◆ **What this task involves**
Beginning with the line that contains "grown m hi s'" in the material below, print each line exactly until the line that contains "assert (vs = [s.(x_reg)" has been printed, then stop.
=-=-=-=-=
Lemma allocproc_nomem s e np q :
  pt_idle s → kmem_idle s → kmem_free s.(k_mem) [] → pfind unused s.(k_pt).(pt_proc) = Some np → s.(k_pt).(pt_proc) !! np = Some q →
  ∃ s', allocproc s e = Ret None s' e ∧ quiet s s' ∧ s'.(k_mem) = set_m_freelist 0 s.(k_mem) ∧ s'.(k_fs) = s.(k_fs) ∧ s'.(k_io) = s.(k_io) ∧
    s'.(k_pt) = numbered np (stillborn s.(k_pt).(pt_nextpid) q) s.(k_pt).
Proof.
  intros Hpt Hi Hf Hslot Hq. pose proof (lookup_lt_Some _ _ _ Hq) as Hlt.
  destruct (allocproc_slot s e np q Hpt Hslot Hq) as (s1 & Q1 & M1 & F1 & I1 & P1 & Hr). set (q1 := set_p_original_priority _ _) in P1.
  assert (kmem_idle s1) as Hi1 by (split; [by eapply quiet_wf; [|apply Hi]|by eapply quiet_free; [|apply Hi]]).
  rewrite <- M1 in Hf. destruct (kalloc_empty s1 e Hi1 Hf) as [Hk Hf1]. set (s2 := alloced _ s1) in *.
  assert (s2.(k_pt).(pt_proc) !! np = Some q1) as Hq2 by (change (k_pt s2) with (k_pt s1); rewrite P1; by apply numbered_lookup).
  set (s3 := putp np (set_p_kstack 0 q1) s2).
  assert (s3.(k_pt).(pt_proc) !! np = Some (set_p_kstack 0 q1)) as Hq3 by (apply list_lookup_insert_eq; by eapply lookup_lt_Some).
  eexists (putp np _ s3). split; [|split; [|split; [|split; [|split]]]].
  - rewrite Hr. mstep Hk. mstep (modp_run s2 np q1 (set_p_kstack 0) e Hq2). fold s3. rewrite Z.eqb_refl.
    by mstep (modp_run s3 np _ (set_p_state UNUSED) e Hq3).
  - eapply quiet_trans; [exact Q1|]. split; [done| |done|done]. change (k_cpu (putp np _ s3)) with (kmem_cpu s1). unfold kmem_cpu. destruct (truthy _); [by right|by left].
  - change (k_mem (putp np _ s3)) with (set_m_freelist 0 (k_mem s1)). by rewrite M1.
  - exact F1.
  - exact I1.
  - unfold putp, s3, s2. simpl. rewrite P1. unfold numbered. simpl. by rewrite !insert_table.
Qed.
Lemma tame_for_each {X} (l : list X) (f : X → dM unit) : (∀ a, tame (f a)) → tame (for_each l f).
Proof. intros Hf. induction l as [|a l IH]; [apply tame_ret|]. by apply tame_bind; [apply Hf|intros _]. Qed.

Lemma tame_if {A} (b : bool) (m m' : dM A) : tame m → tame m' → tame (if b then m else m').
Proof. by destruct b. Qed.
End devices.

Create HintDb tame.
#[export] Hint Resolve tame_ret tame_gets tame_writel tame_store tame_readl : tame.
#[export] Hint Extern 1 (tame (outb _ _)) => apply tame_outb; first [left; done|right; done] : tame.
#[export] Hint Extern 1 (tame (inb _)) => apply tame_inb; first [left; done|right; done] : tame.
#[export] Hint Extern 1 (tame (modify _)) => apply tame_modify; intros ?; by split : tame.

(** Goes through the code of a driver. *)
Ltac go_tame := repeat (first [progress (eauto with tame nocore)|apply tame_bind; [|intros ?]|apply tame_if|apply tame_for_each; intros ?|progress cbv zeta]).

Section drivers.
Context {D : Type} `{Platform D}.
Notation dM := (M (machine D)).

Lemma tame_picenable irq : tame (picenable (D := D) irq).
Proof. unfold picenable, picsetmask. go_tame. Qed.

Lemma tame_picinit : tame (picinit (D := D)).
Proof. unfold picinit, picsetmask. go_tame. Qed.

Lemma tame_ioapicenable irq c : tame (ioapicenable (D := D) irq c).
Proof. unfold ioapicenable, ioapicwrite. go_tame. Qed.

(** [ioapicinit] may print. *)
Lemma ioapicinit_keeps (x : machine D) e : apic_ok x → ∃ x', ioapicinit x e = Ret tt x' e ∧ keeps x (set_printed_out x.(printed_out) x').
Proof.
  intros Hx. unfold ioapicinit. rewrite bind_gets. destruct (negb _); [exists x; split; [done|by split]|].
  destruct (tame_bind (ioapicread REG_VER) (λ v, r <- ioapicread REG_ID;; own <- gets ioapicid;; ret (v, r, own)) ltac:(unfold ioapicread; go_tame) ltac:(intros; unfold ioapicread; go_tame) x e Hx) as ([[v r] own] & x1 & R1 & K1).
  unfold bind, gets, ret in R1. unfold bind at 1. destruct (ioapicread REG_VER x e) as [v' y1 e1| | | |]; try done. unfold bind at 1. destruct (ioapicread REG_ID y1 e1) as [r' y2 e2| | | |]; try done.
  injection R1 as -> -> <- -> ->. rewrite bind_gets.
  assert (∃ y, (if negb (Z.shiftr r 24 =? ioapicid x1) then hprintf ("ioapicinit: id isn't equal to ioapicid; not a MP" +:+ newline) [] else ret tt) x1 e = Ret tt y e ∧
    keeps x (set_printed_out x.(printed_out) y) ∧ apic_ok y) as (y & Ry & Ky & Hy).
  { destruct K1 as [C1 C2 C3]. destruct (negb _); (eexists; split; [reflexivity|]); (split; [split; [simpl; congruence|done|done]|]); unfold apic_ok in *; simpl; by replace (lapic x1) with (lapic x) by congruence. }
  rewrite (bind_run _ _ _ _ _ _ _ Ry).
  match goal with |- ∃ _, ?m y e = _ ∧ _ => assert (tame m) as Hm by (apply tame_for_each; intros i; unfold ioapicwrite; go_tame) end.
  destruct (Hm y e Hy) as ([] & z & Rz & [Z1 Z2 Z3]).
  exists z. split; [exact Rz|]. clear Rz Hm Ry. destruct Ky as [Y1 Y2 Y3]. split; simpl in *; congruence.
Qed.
=-=-=-=-=
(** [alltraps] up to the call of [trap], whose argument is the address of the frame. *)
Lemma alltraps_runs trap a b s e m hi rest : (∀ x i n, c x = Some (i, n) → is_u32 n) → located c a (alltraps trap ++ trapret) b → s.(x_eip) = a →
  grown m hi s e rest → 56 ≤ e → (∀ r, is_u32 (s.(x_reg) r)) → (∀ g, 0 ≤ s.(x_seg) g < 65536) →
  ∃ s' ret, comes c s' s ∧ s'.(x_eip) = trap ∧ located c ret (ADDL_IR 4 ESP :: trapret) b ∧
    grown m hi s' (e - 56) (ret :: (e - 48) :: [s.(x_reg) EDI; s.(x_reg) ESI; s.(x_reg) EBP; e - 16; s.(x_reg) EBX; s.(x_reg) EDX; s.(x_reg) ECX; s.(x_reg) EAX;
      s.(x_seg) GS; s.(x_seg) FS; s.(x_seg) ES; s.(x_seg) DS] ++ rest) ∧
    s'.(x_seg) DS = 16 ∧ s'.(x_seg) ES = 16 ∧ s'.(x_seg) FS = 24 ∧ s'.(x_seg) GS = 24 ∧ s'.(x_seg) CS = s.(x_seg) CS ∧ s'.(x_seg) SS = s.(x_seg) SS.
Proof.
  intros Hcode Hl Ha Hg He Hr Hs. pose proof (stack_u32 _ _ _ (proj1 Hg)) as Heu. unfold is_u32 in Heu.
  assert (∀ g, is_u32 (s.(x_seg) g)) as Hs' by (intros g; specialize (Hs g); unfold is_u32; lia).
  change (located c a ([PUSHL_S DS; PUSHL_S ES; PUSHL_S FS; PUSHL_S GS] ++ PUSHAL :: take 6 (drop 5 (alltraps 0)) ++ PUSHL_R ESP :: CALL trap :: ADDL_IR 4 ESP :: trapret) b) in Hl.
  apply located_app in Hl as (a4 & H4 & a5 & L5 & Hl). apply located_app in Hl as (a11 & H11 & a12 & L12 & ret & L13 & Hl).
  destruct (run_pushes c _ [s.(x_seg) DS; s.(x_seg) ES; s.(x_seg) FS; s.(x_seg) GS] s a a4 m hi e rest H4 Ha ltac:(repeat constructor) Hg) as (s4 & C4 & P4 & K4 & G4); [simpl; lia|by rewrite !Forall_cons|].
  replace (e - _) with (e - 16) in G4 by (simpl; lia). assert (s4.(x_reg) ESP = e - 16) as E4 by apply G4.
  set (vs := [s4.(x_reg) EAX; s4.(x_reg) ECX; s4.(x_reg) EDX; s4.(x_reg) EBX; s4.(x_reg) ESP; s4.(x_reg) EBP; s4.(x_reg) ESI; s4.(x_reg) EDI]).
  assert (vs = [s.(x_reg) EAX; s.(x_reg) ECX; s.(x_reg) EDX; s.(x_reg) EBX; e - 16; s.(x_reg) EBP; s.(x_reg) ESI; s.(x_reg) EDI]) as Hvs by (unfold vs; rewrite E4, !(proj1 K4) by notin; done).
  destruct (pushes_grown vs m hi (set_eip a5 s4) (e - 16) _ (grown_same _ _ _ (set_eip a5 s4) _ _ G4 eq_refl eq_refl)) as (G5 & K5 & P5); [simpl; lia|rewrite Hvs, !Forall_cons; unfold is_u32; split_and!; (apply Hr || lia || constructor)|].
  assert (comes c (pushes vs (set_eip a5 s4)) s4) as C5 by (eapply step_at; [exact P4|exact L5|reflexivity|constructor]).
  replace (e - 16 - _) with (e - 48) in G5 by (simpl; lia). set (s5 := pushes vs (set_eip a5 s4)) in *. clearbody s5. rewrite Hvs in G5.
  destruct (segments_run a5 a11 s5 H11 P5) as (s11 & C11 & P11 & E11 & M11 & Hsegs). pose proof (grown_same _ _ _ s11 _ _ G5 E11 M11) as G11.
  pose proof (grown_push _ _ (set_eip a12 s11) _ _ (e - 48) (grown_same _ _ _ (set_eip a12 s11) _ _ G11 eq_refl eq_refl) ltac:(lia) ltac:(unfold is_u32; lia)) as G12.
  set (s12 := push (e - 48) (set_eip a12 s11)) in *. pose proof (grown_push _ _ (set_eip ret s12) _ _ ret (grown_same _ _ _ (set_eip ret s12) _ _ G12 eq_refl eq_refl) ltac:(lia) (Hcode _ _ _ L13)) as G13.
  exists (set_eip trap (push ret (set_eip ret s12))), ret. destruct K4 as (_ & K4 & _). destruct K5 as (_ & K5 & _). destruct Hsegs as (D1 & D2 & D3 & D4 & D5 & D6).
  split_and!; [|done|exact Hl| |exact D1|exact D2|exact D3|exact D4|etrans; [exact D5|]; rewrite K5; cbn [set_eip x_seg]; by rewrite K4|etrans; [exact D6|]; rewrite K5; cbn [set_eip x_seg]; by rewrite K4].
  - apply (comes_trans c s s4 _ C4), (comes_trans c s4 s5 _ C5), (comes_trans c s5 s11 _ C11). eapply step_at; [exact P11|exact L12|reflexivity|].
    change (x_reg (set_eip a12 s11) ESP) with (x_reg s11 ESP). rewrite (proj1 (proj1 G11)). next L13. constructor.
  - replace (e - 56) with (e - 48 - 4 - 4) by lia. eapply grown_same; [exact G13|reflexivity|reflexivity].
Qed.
=-=-=-=-=
◆ **Result for this task**
    grown m hi s' (e - 56) (ret :: (e - 48) :: [s.(x_reg) EDI; s.(x_reg) ESI; s.(x_reg) EBP; e - 16; s.(x_reg) EBX; s.(x_reg) EDX; s.(x_reg) ECX; s.(x_reg) EAX;
      s.(x_seg) GS; s.(x_seg) FS; s.(x_seg) ES; s.(x_seg) DS] ++ rest) ∧
    s'.(x_seg) DS = 16 ∧ s'.(x_seg) ES = 16 ∧ s'.(x_seg) FS = 24 ∧ s'.(x_seg) GS = 24 ∧ s'.(x_seg) CS = s.(x_seg) CS ∧ s'.(x_seg) SS = s.(x_seg) SS.
Proof.
  intros Hcode Hl Ha Hg He Hr Hs. pose proof (stack_u32 _ _ _ (proj1 Hg)) as Heu. unfold is_u32 in Heu.
  assert (∀ g, is_u32 (s.(x_seg) g)) as Hs' by (intros g; specialize (Hs g); unfold is_u32; lia).
  change (located c a ([PUSHL_S DS; PUSHL_S ES; PUSHL_S FS; PUSHL_S GS] ++ PUSHAL :: take 6 (drop 5 (alltraps 0)) ++ PUSHL_R ESP :: CALL trap :: ADDL_IR 4 ESP :: trapret) b) in Hl.
  apply located_app in Hl as (a4 & H4 & a5 & L5 & Hl). apply located_app in Hl as (a11 & H11 & a12 & L12 & ret & L13 & Hl).
  destruct (run_pushes c _ [s.(x_seg) DS; s.(x_seg) ES; s.(x_seg) FS; s.(x_seg) GS] s a a4 m hi e rest H4 Ha ltac:(repeat constructor) Hg) as (s4 & C4 & P4 & K4 & G4); [simpl; lia|by rewrite !Forall_cons|].
  replace (e - _) with (e - 16) in G4 by (simpl; lia). assert (s4.(x_reg) ESP = e - 16) as E4 by apply G4.
  set (vs := [s4.(x_reg) EAX; s4.(x_reg) ECX; s4.(x_reg) EDX; s4.(x_reg) EBX; s4.(x_reg) ESP; s4.(x_reg) EBP; s4.(x_reg) ESI; s4.(x_reg) EDI]).
  assert (vs = [s.(x_reg) EAX; s.(x_reg) ECX; s.(x_reg) EDX; s.(x_reg) EBX; e - 16; s.(x_reg) EBP; s.(x_reg) ESI; s.(x_reg) EDI]) as Hvs by (unfold vs; rewrite E4, !(proj1 K4) by notin; done).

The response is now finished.